Extension involves the use of communication and adult education processes to help rural people and communities identify potential improvements to their practices, and then provide them with the skills and resources to effect these improvements. Historically, extension has been concerned with agriculture and natural resource management, but increasingly there is a concern with rural communities in general.

This will be an exciting and challenging event that will comprise multiple formats including specially invited keynote speakers, carefully selected other speakers, group discussions, open platforms, workshops and training sessions. There will be a balance of small group activities and large sessions. Ample time will be provided for networking, with social events peppered with the taste of Tasmania. The importance of ‘locality’ will be featured in the conference by providing delegates with a taste and feel of Tasmania that will extend from the selection of the venue and range of accommodation available through to the provision of food and refreshments, as well as through the optional field trips and sightseeing opportunities.

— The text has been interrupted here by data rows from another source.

Lemma write_sentinel_spec root kek d d' r :
  write_encrypted_sentinel root kek d = (d', r) →
  stays (kdf_metadata_path root) d d' ∧ credential_kept d d' ∧
  (∀ s, r = Ok s → unlocked root d' kek).
Proof.
  intros [(d1 & [] & H1 & H2)|(e & H1 & ->)]%M_bind_inv.
  2: { apply create_dir_quiet, (quiet_keeps root) in H1 as [[_ ?] ?]. by split_and!. }
  apply create_dir_quiet, (quiet_keeps root) in H1 as [[_ Hk] Hc].
  unfold reading in H2. apply M_bind_inv in H2 as [(d2 & s & [= <- <-] & H2)|(e & [=] & _)].
  apply M_bind_inv in H2 as [(d3 & env & Hs & H2)|(e & Hs & ->)].
  2: { apply seal_keeps in Hs as ->. by split_and!. }
  pose proof (seal_keeps _ _ _ _ _ Hs) as ->.
  apply M_bind_inv in H2 as [(d4 & [] & Hw & H2)|(e & Hw & ->)].
  all: assert (stays (kdf_metadata_path root) d1 _ ∧ credential_kept d1 _) as [Hk' Hc']
    by (eapply atomic_write_stays; [|intros; apply kdf_not_temp|exact Hw];
        apply not_eq_sym, sentinel_not_kdf).
  2: { split_and!; [by etrans|by etrans|done]. }
  injection H2 as <- <-. split_and!; [by etrans|by etrans|]. intros s _.
  apply write_bytes_atomic_spec in Hw as (_ & _ & _ & Hw).
  exists env, (SENTINEL_PREFIX +:+ now_rfc3339 (calls d1)). split; [by apply Hw|].
  by eapply sentinel_text_opens.
Qed.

The primary intention of the conference is to facilitate our thinking about our business and to improve our practice: about what it is, the way we do it, and what works. Part of that discussion will be a reflection on the nature of our business and what other fields we are connected to and linked with. Invited speakers will be drawn largely from outside traditional extension circles thereby exposing us to other but related disciplines and thinkings: outreach, interpretation, change management, community development, public participation, adult education, environmental education, communication, evaluation, PR and marketing, health promotion, tourism promotion, organisational learning and the media. In addition, selected case studies will be presented demonstrating best practice in our business.

Through this sharing of theory, methods, practice and experience, insight and learning will be acquired that will assist us in our practice and in the way we see our business. It will also assist in the integration of theory and practice leading to greater effectiveness.

This questioning of our business is important because there is widespread confusion both within and outside the field of extension about what extension is and what it could be. Extension is redefining itself in many ways and a new balance needs to be found between the competing claims and issues of: theory/practice; old/new; top-down/bottom-up; public/private; agent/consultant; farm/business; farmer/customer/client; opinion leaders/champions; individual/group; men/women; technical/social; information dissemination/change management; technology transfer/capacity building; skill enhancement/personal development; adoption/communication; production/environmental sustainability; maximise/optimise; diffusion/facilitation; extend/empower; agriculture/community; teach/learn; and targeting/linking.

The APEN National Forum will be a professionally run event aiming to attract a wide range of stakeholders in agriculture, natural resource management and rural and regional communities. Some 175 participants are expected to attend including extension providers and funders, extension practitioners and researchers, natural resource management agency staff, policy-makers, scientists, farmers, landholders and community representatives.